My Old Lady starts as what seems like a pleasurable fish-out-of-water trifle about a middle-aged American slacker in Paris to claim an inheritance. It deftly evolves, though, into something altogether more intense and emotional.
Thankfully, the dramatic turn doesn't make the film any less winning. Rather, the pithy early stages invest the audience in the three main characters in such a way that when harsh, sometimes ugly, truths about them are revealed, we can sympathize with all involved. And it helps immeasurably that the trio is played by top-tier acting talent in Kevin Kline, Dame Maggie Smith and Kristin Scott Thomas.

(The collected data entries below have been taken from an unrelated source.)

(* ===== verification/_CoqProject ===== *)
-Q . S2P
Prelude.v
GoStrings.v
GoValue.v
Confmap.v
Regexp.v
Filters.v
ConfigSource.v
ConfigSourceProofs.v
ConfigProvider.v
ConfigSources.v
Converters.v
DPFilters.v
ServiceConverters.v
Settings.v
Collector.v
DiscoveryReceiver.v
StatusSources.v
Correlations.v
DiscoveryEvaluator.v
EndpointTracker.v
DiscoveryProperties.v
ConfigD.v
Discoverer.v
DiscoveryService.v
Telemetry.v
TimestampProcessor.v
LightPrometheus.v
PrometheusRemoteWrite.v
SmartAgent.v
GoNumbers.v
StatsD.v
ScriptedInputs.v
HTTPSink.v
HostMonitors.v
HAProxy.v
Subproc.v
Telegraf.v
Leadership.v
K8sObjects.v
K8sDimensions.v
K8sCluster.v
Outcome.v
Collectd.v
SQLMonitor.v
ESQuery.v
Docker.v
DatabricksMetadata.v
Databricks.v
Cadvisor.v
VSphere.v
EsStats.v
GoText.v
Cgroups.v
K8sEvents.v
MigrateCheckpoint.v
Expvar.v
SQLQueries.v
Postgres.v
SmartAgentReceiver.v
DiscoveryBundle.v
DiscoveryStart.v
Nagios.v
HTTPCheck.v
JaegerGRPC.v
PrometheusExporter.v
ProcessList.v
Logstash.v
ECS.v
MongoAtlas.v
(** [s[i:j]] *)
Definition slice (s : string) (i j : nat) : string := stake (j - i) (sdrop i s).

(** [s[i]], [None] when out of range (a Go panic). *)
Fixpoint sget (s : string) (i : nat) : option ascii :=
  match s, i with
  | EmptyString, _ => None
  | String c _, O => Some c
  | String _ s, S i => sget s i
  end.

Notation slen := String.length.

Definition byte_is (o : option ascii) (c : ascii) : bool :=
  match o with Some d => Ascii.eqb d c | None => false end.

(** [strings.HasPrefix(s, p)] *)
Fixpoint HasPrefix (s p : string) {struct p} : bool :=
  match p, s with
  | EmptyString, _ => true
  | String a p, String b s => Ascii.eqb a b && HasPrefix s p
  | _, _ => false
  end.

(** [strings.HasSuffix(s, p)] *)
Definition HasSuffix (s p : string) : bool :=
  (slen p <=? slen s) && bool_decide (sdrop (slen s - slen p) s = p).

Definition TrimPrefix (s p : string) : string :=
  if HasPrefix s p then sdrop (slen p) s else s.

Definition TrimSuffix (s p : string) : string :=
  if HasSuffix s p then stake (slen s - slen p) s else s.

(** [strings.Index(s, sub)] *)
Fixpoint Index (s sub : string) : option nat :=
  if HasPrefix s sub then Some 0
  else match s with
       | EmptyString => None
       | String _ s => S <$> Index s sub
       end.

Definition Contains (s sub : string) : bool :=
  match Index s sub with Some _ => true | None => false end.

Fixpoint IndexByte (s : string) (c : ascii) : option nat :=
  match s with
  | EmptyString => None
  | String d s => if Ascii.eqb d c then Some 0 else S <$> IndexByte s c
  end.

Definition ContainsByte (s : string) (c : ascii) : bool :=
  match IndexByte s c with Some _ => true | None => false end.

(** [strings.ContainsAny(s, chars)] *)
Fixpoint ContainsAny (s chars : string) : bool :=
  match s with
  | EmptyString => false
  | String c s => ContainsByte chars c || ContainsAny s chars
  end.

(** [strings.SplitN(s, sep, 2)] with a non-empty separator. *)
Definition SplitN2 (s sep : string) : list string :=
  match Index s sep with
  | None => [s]
  | Some i => [stake i s; sdrop (i + slen sep) s]
  end.

(** [strings.Split(s, sep)] for a one-byte separator. *)
Fixpoint SplitByte (s : string) (c : ascii) : list string :=
  match s with
  | EmptyString => [""]
  | String d s =>
      match SplitByte s c with
      | [] => [] (* never: the result is non-empty *)
      | w :: ws => if Ascii.eqb d c then "" :: w :: ws else String d w :: ws
      end
  end.

(** [strings.TrimLeftFunc], [strings.TrimRightFunc] *)
Fixpoint TrimLeftFunc (f : ascii → bool) (s : string) : string :=
  match s with
  | EmptyString => ""
  | String c s' => if f c then TrimLeftFunc f s' else s
  end.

Kline is Mathias Gold, a 57-year-old New Yorker with no family, no money and no prospects who arrives in France to take ownership of an apartment left to him by his estranged father. Rather than finding a sweet piece of Parisian real estate to flip for a financial score, Mathias finds an elderly British woman named Mathilde Girard (Smith) living in the place, the result of an odd bit of French property law called a viager.
Essentially, Mathias' father's agreement to the viager means he bought the apartment from Mathilde's family on an installment plan. Accordingly, not only must Mathias wait until Mathilde's death to take ownership of the place, he also has to continue his father's payments to her until her demise.
Much of this early setup is played for laughs, with Kline's character astonished by his bad luck and frustrated by the quirky French law, and Mathilde taking pity on him and allowing him to live in a little-used part of the apartment — for a small fee, of course.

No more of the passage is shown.